Glycoside hydrolases showing different levels of specificity for laminarin and related glucans. (A) Activity tests with glucan polysaccharides and oligosaccharides containing β-1,3, β-1,4, and β-1,6 linkages, based on the PAHBAH reducing sugar assay. Shown are mean and standard deviation (SD) values from three technical replicates. (B) Enzyme specificity tested with defined oligosaccharide substrates, using thin-layer chromatography. The results are presented as a heatmap (see Fig. S3 in the supplemental material). The substrates at 0.1% (wt/vol) were hydrolyzed for 30 min at 37°C by 100 nM (∼5 μg ml⁻¹) purified enzyme in PBS buffer at pH 7.5. (C) Mixtures of FbGH30 and FaGH17A or FbGH30 and FaGH16A, showing greater activity than the individual enzymes. The highest activity level with all three enzymes was set to 100%, and all other samples were compared to that value. Laminarin at 0.1% (wt/vol) was hydrolyzed for 30 min at 37°C by 100 nM (∼5.0 μg ml⁻¹) of each purified enzyme in PBS buffer at pH 7.5, and hydrolysis was measured with the PAHBAH assay. Shown are mean and SD values from three technical replicates. ****, P < 0.0001; ***, P < 0.001, independent two-sample Student's t test. ns, not significant. (D) Comparison of hydrolysis yields of enzymatic, partial acid, and total acid hydrolysis of different polysaccharides. Lichenan, carrageenan, and mannan at 0.1% (wt/vol) were added to 0.1% (wt/vol) laminarin and were hydrolyzed for 30 min at 37°C with 100 nM purified enzyme (∼5 μg ml⁻¹ of FaGH16A, FaGH17A, or FbGH30) in 50 mM MOPS buffer. Boiling for 5 min at 100°C stopped the reaction. Partial acid hydrolysis was conducted for 2 h at 20°C with 50 mM H₂SO₄. Total acid hydrolysis was carried out for 24 h at 100°C with 1 M HCl. The reaction mixtures were analyzed with the PAHBAH assay.
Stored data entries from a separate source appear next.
(** [self._vars.add(x)] *)
Definition vars_add (x : value) : M unit :=
  λ self,
    Ok (tt, {| _type_map := _type_map self;
               _function_stack := _function_stack self;
               _vars := {[ x ]} ∪ _vars self |}).

(** [self._function_stack.append(node)] *)
Definition function_stack_append (n : AST) : M unit :=
  λ self,
    Ok (tt, {| _type_map := _type_map self;
               _function_stack := _function_stack self ++ [n];
               _vars := _vars self |}).

(** [self._function_stack.pop()] *)
Definition function_stack_pop : M unit :=
  λ self,
    match _function_stack self with
    | [] => Raise IndexError
    | _ :: _ =>
        Ok (tt, {| _type_map := _type_map self;
                   _function_stack := removelast (_function_stack self);
                   _vars := _vars self |})
    end.

(** [CLikeTranspiler.builtin_constants] *)
Definition builtin_constants : gset string := {[ "True"; "False" ]}.

(** [node.id]: only a [Name] has the attribute. *)
Definition node_id (n : AST) : result string :=
  match n with
  | Name id _ => Ok id
  | _ => Raise AttributeError
  end.

(** The [id] of every node of a list, in order, up to the first node
    that has none. *)
Fixpoint node_ids (l : list AST) : result (list string) :=
  match l with
  | [] => Ok []
  | n :: r =>
      match node_id n with
      | Ok i =>
          match node_ids r with
          | Ok ids => Ok (i :: ids)
          | Raise e => Raise e
          end
      | Raise e => Raise e
      end
  end.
All experiments were carried out in triplicate. Shown are mean and SD values from three technical replicates.

FIG 4

Laminarin quantification in Thalassiosira weissflogii and T. pseudonana laboratory cultures and in environmental samples. (A) Numbers of diatoms cultured in modified ESAW/HESNW medium at 15°C, with a 12-h/12-h light/dark cycle, for 6 days. (B) Quantification of laminarin extracted from T. weissflogii by acid (dashed black line) or enzyme (solid green line) hydrolysis. (C) Quantification of laminarin extracted from T. pseudonana by acid (dashed black line) or enzyme (solid green line) hydrolysis. (D) Laminarin contents of particulate organic matter, which was concentrated by filtering seawater from the North Sea near Helgoland (spring 2009) and from the Arctic Ocean near Svalbard (summer 2015) and enzymatically hydrolyzed. Water-soluble extracts were hydrolyzed for 30 min at 37°C with 100 nM (∼5.0 μg ml⁻¹) FaGH17A and FbGH30, with 1 mg ml⁻¹ BSA, in 50 mM MOPS buffer at pH 7. Alternatively, the extracted polysaccharides were hydrolyzed twice for 2 h at 20°C with 50 mM H₂SO₄, with shaking at 1,500 rpm. The products were quantified with the PAHBAH reducing sugar assay. The calibration curve was prepared with laminarin hydrolyzed with enzyme or acid, and the reducing sugar signals were measured as described above (see Fig. S5).